Because many infants die from asphyxia during their first “golden minute” of birth, our Helping Babies Breathe partnership is equipping midwives and caregivers with low-cost tools that can help newborns take their crucial first breaths. And thanks to the dramatic scale-up of malaria prevention and treatment efforts under the President’s Malaria Initiative, we have seen extraordinary results in child survival around the world. In Senegal, child mortality declined by 40 percent in five years, largely because preventing children from contracting malaria creates a cascade of other lifesaving health benefits.

It is only recently that we began to understand the long-term societal consequences of widespread stunting—or how easily an effort like breastfeeding or child nutrition could fight this hidden hunger. To support these simple, effective and lifesaving interventions, our 1,000 Days Partnership is shifting our nutrition efforts to focus on the critical window between a mother’s pregnancy and her child’s second birthday.

This past summer, when children arrived with their families at the Dadaab refugee camp in Kenya, they received polio, measles and pneumococcal vaccines at the point of registration. It was only recently the world came together to help ensure that children everywhere have access to the latest vaccines that will protect them against pneumonia and diarrhea, the two leading causes of global child death.

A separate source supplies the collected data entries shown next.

(** ** Servers *)

(** The handler of the executor's server. *)
Definition executor_handler (pow : float64 → float64 → float64)
    (network : Z → string → option Conn) (e : Executor) (m : msg_t) : outcome (option msg_t) :=
  '(reply, _, _) ← executor_handle pow network e m; Ret reply.

(** ** Option pricing *)

Section pricing.
(** The parameters of an option: doubles are their bit patterns. *)
Context (strike sigma timestep numMaturity paraNode numPathGroup T : Z).
Context (Hstrike : size_range strike) (Hsigma : size_range sigma).
Context (Htimestep : size_range timestep) (HT : size_range T).
Context (HnumMaturity : int_range numMaturity) (HparaNode : int_range paraNode).
Context (HnumPathGroup : int_range numPathGroup).

Definition price_data : list Z :=
  le_bytes 8 strike ++ le_bytes 8 sigma ++ le_bytes 8 timestep ++ le_bytes 4 numMaturity ++
  le_bytes 4 paraNode ++ le_bytes 4 numPathGroup ++ le_bytes 8 T.

Definition price_result (price : Z) : msg_t :=
  Msg MSG_RESULT 0 0 0 0 0 0 0 0 1 0 77 8 (le_bytes 8 price).

Lemma price_result_sent price : msg_sent (price_result price).
Proof.
  unfold msg_sent. rewrite length_msg_bytes. cbn [price_result data totalBytes].
  rewrite length_le_bytes. split; [|by vm_compute].
  unfold msg_typed, int_range, size_range. by vm_compute.
Qed.

Lemma double_at_slice pre x post off :
  off = Z.of_nat (length pre) → size_range x →
  double_at (pre ++ le_bytes 8 x ++ post) off = Ret x.
Proof.
  intros Ho Hx. unfold double_at. rewrite read_bytes_slice by done. cbn [mbind outcome_bind].
  by rewrite size_le.
Qed.

Lemma int_field_slice pre x post off :
  off = Z.of_nat (length pre) → int_range x →
  int_field (pre ++ le_bytes 4 x ++ post) off = Ret x.
Proof.
  intros Ho Hx. unfold int_field. rewrite read_bytes_slice by done. cbn [mbind outcome_bind].
  by rewrite i32_le.
Qed.

(** The dispatcher calls the kernel with the parameters of the message. *)
Lemma handle_option_price_ret lib m rest elapsed res :
  msgId m = MSG_OPTION_PRICE → data m = price_data ++ rest →
  handle_request (Some lib) m elapsed res = Ret (price_result (optionPricing lib strike sigma
    timestep numMaturity paraNode numPathGroup T (nDfes m))).
Proof.
  intros Hid Hd. unfold handle_request. rewrite Hid.
  change (MSG_OPTION_PRICE =? MSG_MOVING_AVG) with false. rewrite Z.eqb_refl.
  unfold handle_option_price. rewrite Hd. unfold price_data. rewrite <-!app_assoc.
  set (d1 := le_bytes 8 strike). set (d2 := le_bytes 8 sigma). set (d3 := le_bytes 8 timestep).
  set (i1 := le_bytes 4 numMaturity). set (i2 := le_bytes 4 paraNode).
  set (i3 := le_bytes 4 numPathGroup). set (d4 := le_bytes 8 T).
  pose proof (double_at_slice [] strike (d2 ++ d3 ++ i1 ++ i2 ++ i3 ++ d4 ++ rest) 0
    eq_refl Hstrike) as H1.
  pose proof (double_at_slice d1 sigma (d3 ++ i1 ++ i2 ++ i3 ++ d4 ++ rest)
    sizeof_double eq_refl Hsigma) as H2.
  pose proof (double_at_slice (d1 ++ d2) timestep (i1 ++ i2 ++ i3 ++ d4 ++ rest)
    (2 * sizeof_double) eq_refl Htimestep) as H3.
  pose proof (int_field_slice (d1 ++ d2 ++ d3) numMaturity (i2 ++ i3 ++ d4 ++ rest)
    (3 * sizeof_double) eq_refl HnumMaturity) as H4.
  pose proof (int_field_slice (d1 ++ d2 ++ d3 ++ i1) paraNode (i3 ++ d4 ++ rest)
    (3 * sizeof_double + sizeof_int) eq_refl HparaNode) as H5.
  pose proof (int_field_slice (d1 ++ d2 ++ d3 ++ i1 ++ i2) numPathGroup (d4 ++ rest)
    (3 * sizeof_double + 2 * sizeof_int) eq_refl HnumPathGroup) as H6.
  pose proof (double_at_slice (d1 ++ d2 ++ d3 ++ i1 ++ i2 ++ i3) T rest
    (3 * sizeof_double + 3 * sizeof_int) eq_refl HT) as H7.
  rewrite <-!app_assoc in H3. rewrite <-!app_assoc in H4. rewrite <-!app_assoc in H5.
  rewrite <-!app_assoc in H6. rewrite <-!app_assoc in H7.
  cbn [app] in H1. fold d1 in H1. fold d2 in H2. fold d3 in H3. fold i1 in H4. fold i2 in H5.
  fold i3 in H6. fold d4 in H7.
  rewrite H1. cbn [mbind outcome_bind]. rewrite H2. cbn [mbind outcome_bind].
  rewrite H3. cbn [mbind outcome_bind]. rewrite H4. cbn [mbind outcome_bind].
  rewrite H5. cbn [mbind outcome_bind]. rewrite H6. cbn [mbind outcome_bind].
  rewrite H7. reflexivity.
Qed.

By working closely with countries and continuing smart investments in global health, we can bring the rate of child mortality in poor countries to the same level it is in rich countries. This tremendous achievement would not only save millions of lives, but would help nations accelerate economic growth through a shift in their population called the demographic dividend. As children live longer and family sizes decrease, the productive share of a population rises, with the percentage of those able to work—usually those between ages 15 and 64—much larger than the share of the very young or very old. Along with smart economic and labor policies, that demographic pattern can add as much as two percentage points of growth for years.

Development is full of problems we have few ways to solve. Helping children reach their fifth birthday is not one of them.